• _Required work_:
Within the data that follows, set down exactly the lines from the one containing "if accepts s (delete id s)" through the one containing "(s !! id = None ->", both ends included.

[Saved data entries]
*** Begin section ***
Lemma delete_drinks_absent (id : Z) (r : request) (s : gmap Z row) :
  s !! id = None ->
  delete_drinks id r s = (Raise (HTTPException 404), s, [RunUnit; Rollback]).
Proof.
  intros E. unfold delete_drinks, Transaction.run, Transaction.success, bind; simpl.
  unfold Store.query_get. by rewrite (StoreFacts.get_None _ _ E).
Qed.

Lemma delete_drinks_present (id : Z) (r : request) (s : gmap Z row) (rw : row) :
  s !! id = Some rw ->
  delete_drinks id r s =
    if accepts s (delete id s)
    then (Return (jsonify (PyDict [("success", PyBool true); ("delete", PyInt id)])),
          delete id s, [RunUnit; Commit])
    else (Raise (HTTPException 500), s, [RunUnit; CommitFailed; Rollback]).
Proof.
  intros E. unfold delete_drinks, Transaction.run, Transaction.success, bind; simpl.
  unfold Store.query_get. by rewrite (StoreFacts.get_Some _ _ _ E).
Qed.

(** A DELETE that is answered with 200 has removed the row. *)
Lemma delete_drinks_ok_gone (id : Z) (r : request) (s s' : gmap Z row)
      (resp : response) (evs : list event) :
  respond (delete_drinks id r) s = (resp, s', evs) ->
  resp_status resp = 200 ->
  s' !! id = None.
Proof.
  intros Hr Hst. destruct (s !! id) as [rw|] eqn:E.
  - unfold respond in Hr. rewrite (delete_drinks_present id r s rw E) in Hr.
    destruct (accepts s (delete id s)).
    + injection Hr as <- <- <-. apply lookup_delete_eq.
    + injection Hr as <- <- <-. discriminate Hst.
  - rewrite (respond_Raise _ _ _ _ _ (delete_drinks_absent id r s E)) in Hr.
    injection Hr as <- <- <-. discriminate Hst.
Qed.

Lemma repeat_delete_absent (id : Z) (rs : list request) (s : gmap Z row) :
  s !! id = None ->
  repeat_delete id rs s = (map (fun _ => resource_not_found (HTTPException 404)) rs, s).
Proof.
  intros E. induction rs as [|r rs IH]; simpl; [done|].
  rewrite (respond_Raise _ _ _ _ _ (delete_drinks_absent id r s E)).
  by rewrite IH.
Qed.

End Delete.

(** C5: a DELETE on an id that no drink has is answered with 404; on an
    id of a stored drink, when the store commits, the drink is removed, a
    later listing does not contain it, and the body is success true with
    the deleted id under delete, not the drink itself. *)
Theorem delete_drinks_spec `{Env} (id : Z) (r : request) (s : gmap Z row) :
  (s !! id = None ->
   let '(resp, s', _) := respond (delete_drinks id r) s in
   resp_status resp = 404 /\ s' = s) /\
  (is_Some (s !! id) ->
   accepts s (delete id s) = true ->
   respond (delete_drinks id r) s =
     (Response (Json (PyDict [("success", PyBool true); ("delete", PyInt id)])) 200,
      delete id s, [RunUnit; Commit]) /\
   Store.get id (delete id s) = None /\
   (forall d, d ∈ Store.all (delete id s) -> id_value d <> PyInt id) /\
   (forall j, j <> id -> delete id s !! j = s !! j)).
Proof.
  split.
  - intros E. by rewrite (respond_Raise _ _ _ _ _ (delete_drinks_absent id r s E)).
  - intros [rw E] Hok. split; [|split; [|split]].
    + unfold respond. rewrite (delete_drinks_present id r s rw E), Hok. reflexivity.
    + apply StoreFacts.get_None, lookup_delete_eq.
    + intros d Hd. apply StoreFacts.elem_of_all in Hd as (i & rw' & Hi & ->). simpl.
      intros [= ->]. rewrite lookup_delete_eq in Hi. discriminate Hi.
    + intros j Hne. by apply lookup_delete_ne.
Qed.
*** End section ***
• _Result of this task_:
    if accepts s (delete id s)
    then (Return (jsonify (PyDict [("success", PyBool true); ("delete", PyInt id)])),
          delete id s, [RunUnit; Commit])
    else (Raise (HTTPException 500), s, [RunUnit; CommitFailed; Rollback]).
Proof.
  intros E. unfold delete_drinks, Transaction.run, Transaction.success, bind; simpl.
  unfold Store.query_get. by rewrite (StoreFacts.get_Some _ _ _ E).
Qed.

(** A DELETE that is answered with 200 has removed the row. *)
Lemma delete_drinks_ok_gone (id : Z) (r : request) (s s' : gmap Z row)
      (resp : response) (evs : list event) :
  respond (delete_drinks id r) s = (resp, s', evs) ->
  resp_status resp = 200 ->
  s' !! id = None.
Proof.
  intros Hr Hst. destruct (s !! id) as [rw|] eqn:E.
  - unfold respond in Hr. rewrite (delete_drinks_present id r s rw E) in Hr.
    destruct (accepts s (delete id s)).
    + injection Hr as <- <- <-. apply lookup_delete_eq.
    + injection Hr as <- <- <-. discriminate Hst.
  - rewrite (respond_Raise _ _ _ _ _ (delete_drinks_absent id r s E)) in Hr.
    injection Hr as <- <- <-. discriminate Hst.
Qed.

Lemma repeat_delete_absent (id : Z) (rs : list request) (s : gmap Z row) :
  s !! id = None ->
  repeat_delete id rs s = (map (fun _ => resource_not_found (HTTPException 404)) rs, s).
Proof.
  intros E. induction rs as [|r rs IH]; simpl; [done|].
  rewrite (respond_Raise _ _ _ _ _ (delete_drinks_absent id r s E)).
  by rewrite IH.
Qed.

End Delete.

(** C5: a DELETE on an id that no drink has is answered with 404; on an
    id of a stored drink, when the store commits, the drink is removed, a
    later listing does not contain it, and the body is success true with
    the deleted id under delete, not the drink itself. *)
Theorem delete_drinks_spec `{Env} (id : Z) (r : request) (s : gmap Z row) :
  (s !! id = None ->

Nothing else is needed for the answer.